Lewinsky was speaking at the 30th anniversary dinner of , a group based in New York City that works with Jewish women in the former Soviet Union to promote Jewish identity and women’s empowerment and health. Lewinsky accepted the group’s inaugural Kol Isha award, Hebrew for “a woman’s voice.”

Lewinsky, who has become an anti-bullying activist in the decades since the scandal, treated the crowd to what she called “Monica Lewinsky Jewish trivia.” Another tidbit: She can “bake a mean challah.”

“My relationship to my heritage and religion, my strong sense of family, is rooted in the cultural tradition of Judaism,” she said. “But there were times in my life when my faith has been challenged, especially in 1998 and the aftermath” of the exposure of Clinton’s affair with her when she was a White House intern.

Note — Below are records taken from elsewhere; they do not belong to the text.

(* ===== verification/CommitSteps.v ===== *)
(** * Commit indices and progress, one input at a time

    What any input does to a node's commit index, to what a leader knows of its
    peers, and to the entries handed to the application, over a backend that
    keeps the laws of [Storage] and has no snapshot: the counterpart of [LogSteps] for
    the commit rule. *)

From Stdlib Require Import Lia Init.Byte.
From stdpp Require Import base numbers list option gmap sets fin_maps strings.
From S2P Require Import Prelude.
From S2P Require Import Core.
From S2P Require Import Proto.
From S2P Require Import Storage.
From S2P Require Import MemStorage.
From S2P Require Import StateMachine.
From S2P Require Import Node.
From S2P Require Import Handlers.
From S2P Require Import Votes.
From S2P Require Import NodeLog.
From S2P Require Import Election.
From S2P Require Import RequestVote.
From S2P Require Import AppendEntries.
From S2P Require Import Replication.
From S2P Require Import Commit.
From S2P Require Import Progress.
From S2P Require Import Proposals.
From S2P Require Import Total.
From S2P Require Import LogSteps.

Section steps.
Context {prof : BuildProfile} {St : Type}
  `{HS : Storage St, HL : !LogStorage St, HD : !DurableStorage St}.
Implicit Types n : RaftNodeInner St.

(** The commit index moves by an accepted AppendEntries or by the commit rule
    of a leader. *)
Inductive commit_change n : Input -> RaftNodeInner St -> Prop :=
| cc_same i n' : commit_index (sm n') = commit_index (sm n) -> commit_change n i n'
| cc_follow req n' :
    current_term (sm n) <= ae_term req -> prev_matches (log n) req = true ->
    log n' = spec_append (log n) (new_entries req) ->
    commit_index (sm n') = commit_after (log n') req (commit_index (sm n)) ->
    commit_change n (InAppendEntries req) n'
| cc_lead i n' :
    role (sm n') = Leader ->
    commit_index (sm n) < commit_index (sm n') <= lv_last (log n') ->
    node_committable n' (commit_index (sm n')) -> commit_change n i n'.

(** What a leader takes a peer to store: nothing when it has just won; later,
    what it took it to store before, or what the peer now says. *)
Definition match_step n (i : Input) (n' : RaftNodeInner St) (peer : NodeId) (p' : Progress) : Prop :=
  peer ∈ cfg_peers (config n') /\ match_index p' = 0 \/
  role (sm n) = Leader /\ current_term (sm n') = current_term (sm n) /\
  exists p, progress (sm n) !! peer = Some p /\
    (match_index p' = match_index p \/
     exists li r, i = InMessage (AppendResponse peer li r) /\ aer_success r = true /\
       aer_term r <= current_term (sm n) /\ match_index p' = N.max (match_index p) li).

Record commit_step n (i : Input) (n' : RaftNodeInner St) : Prop := {
  cs_change : commit_change n i n';
  cs_match : role (sm n') = Leader -> forall peer p',
    progress (sm n') !! peer = Some p' -> match_step n i n' peer p';
  cs_applied e : ApplyEntry e ∈ effects n' ->
    ApplyEntry e ∈ effects n \/
    lv_log (log n') !! le_index e = Some e /\ le_index e <= commit_index (sm n');
}.

Lemma match_same n i n' peer p :
  role (sm n) = Leader -> current_term (sm n') = current_term (sm n) ->
  progress (sm n) !! peer = Some p -> match_step n i n' peer p.
Proof. intros. right. split; [done|]. split; [done|]. exists p. auto. Qed.

Lemma applied_before i n e :
  i <> InHeartbeat -> ApplyEntry e ∈ effects (handle i n).2 -> ApplyEntry e ∈ effects n.
Proof.
  intros Hi He. apply elem_of_handed_over in He. rewrite handle_keeps_handed in He by done.
  by apply elem_of_handed_over.
Qed.

(** Inputs that leave the commit index alone, and a leader's progress. *)
Lemma commit_quiet n i n' :
  i <> InHeartbeat -> n' = (handle i n).2 ->
  commit_index (sm n') = commit_index (sm n) ->
  (role (sm n') = Leader -> role (sm n) = Leader /\ progress (sm n') = progress (sm n) /\
     current_term (sm n') = current_term (sm n)) ->
  commit_step n i n'.
Proof.
  intros Hi -> Hc Hr. split; [by apply cc_same| |].
  - intros Hl peer p' Hp. destruct (Hr Hl) as (? & Hpr & ?). apply match_same; congruence.
  - intros e He. left. by eapply applied_before.
Qed.

(** A leader's commit rule. *)
Lemma advance_step n :
  log_ok n -> persisted n -> last_applied (sm n) <= commit_index (sm n) ->
  exists o n', maybe_advance_commit n = (Done tt, n') /\ sm n' = move_commit o (sm n) /\
    log_ok n' /\ log n' = log n /\ config n' = config n /\
    (commit_index (sm n') = commit_index (sm n) \/
     role (sm n) = Leader /\
     commit_index (sm n) < commit_index (sm n') <= lv_last (log n') /\
     node_committable n' (commit_index (sm n'))).
Proof.
  intros Hn Hp Hla. destruct (decide (role (sm n) = Leader)) as [Hr|Hr].
  - destruct (maybe_advance_commit_run n Hn Hp Hr Hla)
      as (o & n' & Hrun & Hg & Hs & _ & Hn' & Hl & Hc & _).
    exists o, n'. do 5 (split; [done|]).
    destruct o as [c|]; [right|left; by rewrite Hs]. destruct Hg as (? & Hcm & _).
    unfold node_committable in *. rewrite Hs, Hl, Hc. split; [done|]. split; [done|exact Hcm].
  - exists None, n. split; [|by repeat split; auto]. unfold maybe_advance_commit, bind, get_sm, gets.
    by rewrite bool_decide_true.
Qed.

Lemma handled i n (m : M (RaftNodeInner St) unit) :
  handle i = bind m (fun _ => ret NoReply) -> (handle i n).2 = (m n).2.
Proof. intros ->. unfold bind. by destruct (m n) as [[]]. Qed.

(** A success is recorded; then the commit index may move. *)
Lemma append_response_commit_step peer li r n :
  node_ok n -> bounded (InMessage (AppendResponse peer li r)) ->
  commit_step n (InMessage (AppendResponse peer li r))
    (handle (InMessage (AppendResponse peer li r)) n).2.
Proof.
  intros [Hn Hp Hpr [Hla _] _] [Hli Hci].
  set (i := InMessage (AppendResponse peer li r)). set (n' := (handle i n).2).
  assert (n' = (handle_append_response peer li r n).2) as Hn' by by apply handled.
  assert (forall e, ApplyEntry e ∈ effects n' -> ApplyEntry e ∈ effects n) as Hap
    by (intros e; by apply applied_before).
  unfold handle_append_response in Hn'. unfold bind at 1, get_sm at 1, gets at 1 in Hn'.
  destruct (N.ltb_spec (current_term (sm n)) (aer_term r)) as [Ht|Ht].
  { destruct (step_down_run (aer_term r) None n Hn) as (s' & Hr & _). rewrite Hr in Hn'.
    apply commit_quiet; [done|done|..]; rewrite Hn'; [done|]. by cbn. }
  unfold bind at 1, get_sm at 1, gets at 1 in Hn'. case_bool_decide as Hr.
  { apply commit_quiet; [done|done|..]; rewrite Hn'; [done|]. by cbn. }
  destruct (decide (role (sm n) = Leader)) as [Hr'|]; [clear Hr|done].
  unfold bind at 1, get_sm at 1, gets at 1 in Hn'.
  assert (exists pr, n' = (maybe_advance_commit (set_sm (set_progress pr (sm n)) n)).2 /\
    forall q p', pr !! q = Some p' -> match_step n i (set_sm (set_progress pr (sm n)) n) q p')
    as (pr & Hrun & Hpm).
  { destruct (progress (sm n) !! peer) as [p|] eqn:Hpeer.
    2:{ exists (progress (sm n)). split; [rewrite Hn'; by destruct n as [[]]|].
        intros q p' Hq. by apply match_same. }
    destruct (Hpr peer p Hpeer) as (_ & _ & Hm). destruct (aer_success r) eqn:Hs.
    - eexists. split; [rewrite Hn'; unfold bind; by rewrite record_match_run|].
      intros q p' [[<- <-]|[_ Hq]]%lookup_insert_Some; [|by apply match_same].
      right. split; [done|]. split; [done|]. exists p. split; [done|]. right. by exists li, r.
    - eexists. split; [rewrite Hn'; reflexivity|].
      intros q p' [[<- <-]|[_ Hq]]%lookup_insert_Some; [|by apply match_same].
      right. split; [done|]. split; [done|]. exists p. split; [done|]. by left. }
  clear Hn'. set (n1 := set_sm _ n) in *.
  destruct (advance_step n1 Hn Hp Hla) as (o & n2 & Hadv & Hs2 & _ & Hl2 & Hc2 & Hcase).
  rewrite Hadv in Hrun. cbn [snd] in Hrun. clearbody n'. subst n'.
  split.
  - destruct Hcase as [?|(_ & ? & ?)]; [by apply cc_same|apply cc_lead; try done].
    rewrite Hs2. by destruct o.
  - intros _ q p' Hq. rewrite Hs2 in Hq.
    assert (pr !! q = Some p') as Hq' by by destruct o.
    specialize (Hpm q p' Hq'). unfold match_step in *. rewrite Hc2, Hs2. by destruct o.
  - intros e He. left. by apply Hap.
Qed.

Lemma append_entries_commit_step req n :
  node_ok n -> follows (log n) req ->
  commit_step n (InAppendEntries req) (handle (InAppendEntries req) n).2.
Proof.
  intros [Hn Hp _ _ _] Hf. set (n' := (handle _ n).2).
  destruct (on_append_entries_run n req Hn Hp Hf) as (n1 & r & Hr & _ & _ & _ & _ & Hcase).
  assert (n' = n1) as Hn1 by (unfold n'; cbn [handle]; by rewrite after_reply, Hr).
  assert (role (sm n') = Leader -> role (sm n) = Leader /\ progress (sm n') = progress (sm n) /\
            current_term (sm n') = current_term (sm n)) as Hlead.
  { assert (sm n' = sm n \/ exists c, sm n' = set_commit_index c (following_sm req (sm n)))
      as [->|(c & ->)]; [|done|].
    - rewrite Hn1. destruct (ae_term req <? current_term (sm n)); [left; by destruct Hcase as [-> _]|].
      right. destruct (prev_matches (log n) req); destruct Hcase as (_ & _ & ->); [by eexists|].
      exists (commit_index (sm n)). unfold following_sm, set_commit_index, set_leader_id.
      by rewrite <- (observed_sm_commit (ae_term req) (Some (ae_leader_id req)) (sm n)).
    - unfold following_sm, observed_sm. by destruct (current_term (sm n) <? ae_term req). }
  destruct (N.ltb_spec (ae_term req) (current_term (sm n))) as [Ht|Ht].
  { apply commit_quiet; try done. rewrite Hn1. by destruct Hcase as [-> _]. }
  destruct (prev_matches (log n) req) eqn:Hok; destruct Hcase as (_ & Hl & Hs).
  - split.
    + apply cc_follow; [done|done|by rewrite Hn1|]. rewrite Hn1, Hl, Hs. done.
    + intros Hr' q p' Hq. destruct (Hlead Hr') as (? & Hpr & ?). apply match_same; congruence.
    + intros e He. left. by eapply (applied_before (InAppendEntries req)).
  - apply commit_quiet; try done. rewrite Hn1, Hs. apply observed_sm_commit.
Qed.

Lemma request_vote_commit_step req n :
  node_ok n -> commit_step n (InRequestVote req) (handle (InRequestVote req) n).2.
Proof.
  intros [Hn Hp _ _ _]. set (n' := (handle _ n).2).
  destruct (on_request_vote_run n req Hn (or_introl Hp)) as (n1 & Hr & Hs & _).
  assert (n' = n1) as Hn1 by (unfold n'; cbn [handle]; by rewrite after_reply, Hr).
  apply commit_quiet; try done; rewrite Hn1, Hs; unfold observed_sm; by repeat case_match.
Qed.

Lemma vote_response_commit_step peer r n :
  node_ok n -> ready n ->
  commit_step n (InMessage (VoteResponse peer r)) (handle (InMessage (VoteResponse peer r)) n).2.
Proof.
  intros [Hn Hp Hpr _ _] Hrd. set (i := InMessage (VoteResponse peer r)). set (n' := (handle i n).2).
  assert (n' = (handle_vote_response peer r n).2) as Hn' by by apply handled.
  unfold handle_vote_response in Hn'. unfold bind at 1, get_sm at 1, gets at 1 in Hn'.
  destruct (N.ltb_spec (current_term (sm n)) (rvr_term r)) as [Ht|Ht].
  { destruct (step_down_run (rvr_term r) None n Hn) as (s' & Hr & _). rewrite Hr in Hn'.
    apply commit_quiet; [done|done|..]; rewrite Hn'; [done|]. by cbn. }
  unfold bind at 1, get_sm at 1, gets at 1 in Hn'.
  case_match; [|apply commit_quiet; [done|done|..]; rewrite Hn'; [done|]; by cbn].
  unfold bind at 1, upd_sm at 1, modify at 1 in Hn'. set (n1 := set_sm _ n) in Hn'.
  unfold bind at 1, gets at 1 in Hn'. unfold bind at 1, get_sm at 1, gets at 1 in Hn'.
  case_match; [|apply commit_quiet; [done|done|..]; rewrite Hn'; [done|]; by cbn].
  destruct (win_election_sends n1) as (n2 & es & pr & Hw & _ & _ & _ & Hfresh & Hs2);
    [by destruct Hrd|].
  rewrite Hw in Hn'. cbn [snd] in Hn'.
  assert (config n' = config n) as Hc by apply handle_keeps_config.
  split.
  - apply cc_same. by rewrite Hn', Hs2.
  - intros _ q p' Hq. left. rewrite Hn', Hs2 in Hq. cbn in Hq.
    destruct (Hfresh q p' Hq) as [Hin ->]. rewrite Hc. by split.
  - intros e He. left. by eapply (applied_before i).
Qed.

Lemma election_commit_step n :
  node_ok n -> u64 (current_term (sm n) + 1) ->
  commit_step n InElectionTimeout (handle InElectionTimeout n).2.
Proof.
  intros [Hn _ _ _ _] Hu. set (n' := (handle _ n).2).
  destruct (start_election_run n Hn Hu) as (n1 & Hr & _ & _ & _ & Hs & _).
  assert (n' = n1) as Hn1 by (unfold n'; rewrite (handled _ _ start_election), Hr; done).
  split.
  - apply cc_same. rewrite Hn1, Hs. by case_bool_decide.
  - intros Hl q p' Hq. rewrite Hn1, Hs in Hl, Hq. case_bool_decide; [|done].
    cbn in Hq. by rewrite lookup_empty in Hq.
  - intros e He. left. by eapply (applied_before InElectionTimeout).
Qed.

Lemma heartbeat_commit_step n :
  node_ok n -> lv_base (log n) = 0 -> commit_index (sm n) <= lv_last (log n) ->
  commit_step n InHeartbeat (handle InHeartbeat n).2.
Proof.
  intros [Hn Hp Hpr [Hla _] Hm] Hb Hci. rewrite (handled _ _ on_heartbeat) by done.
  unfold on_heartbeat, bind.
  destruct (replicate_all_sends n Hn Hpr Hm Hb) as (es & Hrun & _ & Hes). rewrite Hrun.
  set (n1 := set_effects _ n).
  destruct (advance_step n1 Hn Hp Hla) as (o & n2 & Hadv & Hs2 & Hn2 & Hl2 & Hc2 & Hcase).
  pose proof (maybe_advance_keeps_handed n1) as Hk2. rewrite Hadv in *. cbn [snd] in Hk2.
  change (log n1) with (log n) in Hl2.
  assert (last_applied (sm n2) = last_applied (sm n)) as Hla2 by (rewrite Hs2; by destruct o).
  assert (commit_index (sm n) <= commit_index (sm n2) <= lv_last (log n2)) as Hci2.
  { rewrite Hl2. destruct Hcase as [->|(_ & ? & _)]; [done|]. cbn in *. rewrite Hl2 in *. lia. }
  destruct (apply_committed_run n2 Hn2) as (Hrun2 & _ & Hto); [rewrite Hl2, Hb; lia|lia|lia|].
  rewrite Hrun2. cbn [snd]. set (n3 := set_sm _ _). split.
  - destruct Hcase as [?|(Hr & ? & ?)]; [by apply cc_same|].
    apply cc_lead; [cbn; rewrite Hs2; by destruct o|done|done].
  - intros Hr q p' Hq. cbn in Hr, Hq. rewrite Hs2 in Hr, Hq. apply match_same; [|cbn; rewrite Hs2|];
      by destruct o.
  - intros e. cbn [effects set_sm set_effects n3]. rewrite elem_of_app. intros [He|He].
    + left. assert (ApplyEntry e ∈ handed_over n2) as He2 by by apply elem_of_handed_over.
      rewrite Hk2 in He2. apply elem_of_handed_over in He2. cbn in He2.
      apply elem_of_app in He2 as [?|He2]; [done|].
      pose proof (proj1 (Forall_forall _ _) Hes _ He2) as []. 
    + right. apply list_elem_of_fmap in He as (e' & [= <-] & He).
      apply list_elem_of_lookup in He as (k & Hk). apply Hto in Hk as [Hk ?].
      assert (le_index e = last_applied (sm n2) + 1 + N.of_nat k) as ->
        by (eapply wf_index; [|exact Hk]; by apply log_wf_view).
      split; [exact Hk|done].
Qed.

(** All inputs of a cluster without snapshots. *)
Lemma handle_commit_step i n :
  node_ok n -> ready n -> takes n i -> commit_index (sm n) <= lv_last (log n) ->
  (forall peer li r, i <> InMessage (SnapshotResponse peer li r)) ->
  commit_step n i (handle i n).2.
Proof.
  intros Hok Hrd Ht Hci Hns. destruct i as [req|req|req|msg| | |].
  - by apply append_entries_commit_step.
  - by apply request_vote_commit_step.
  - done.
  - destruct msg; try (by apply commit_quiet); [| | |by edestruct Hns].
    + destruct (on_proposal_run n p (rd_log _ Hrd) (rd_progress _ Hrd) Ht (rd_cap _ Hrd))
        as (n1 & Hr & Hs & _).
      assert ((handle (InMessage (Propose p)) n).2 = n1) as Hn1
        by (rewrite (handled _ _ (on_proposal p)), Hr; done).
      apply commit_quiet; try done; rewrite Hn1, Hs; done.
    + by apply append_response_commit_step.
    + by apply vote_response_commit_step.
  - by apply election_commit_step.
  - apply heartbeat_commit_step; [done|by apply ready_base|done].
  - apply commit_quiet; try done; rewrite (handled _ _ restart), restart_run by done; [|done].
    cbn. by rewrite (rd_persisted _ Hrd).
Qed.
End steps.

Lewinsky described the pain of being hounded and having her life torn apart during the investigation and impeachment of Clinton. She compared the ordeal to an age-old Jewish story about a man who gossips maliciously about someone in a village. When the man seeks to repent, the local rabbi tells him to cut open a feather pillow and strew the feathers in the wind. The lesson is that taking back gossip is as impossible as collecting all of the feathers.

“It’s really important for me for you to know you can survive it and you can insist on a different end for your story,” she said. “We can all lead one another to a more compassionate, more empathetic place.”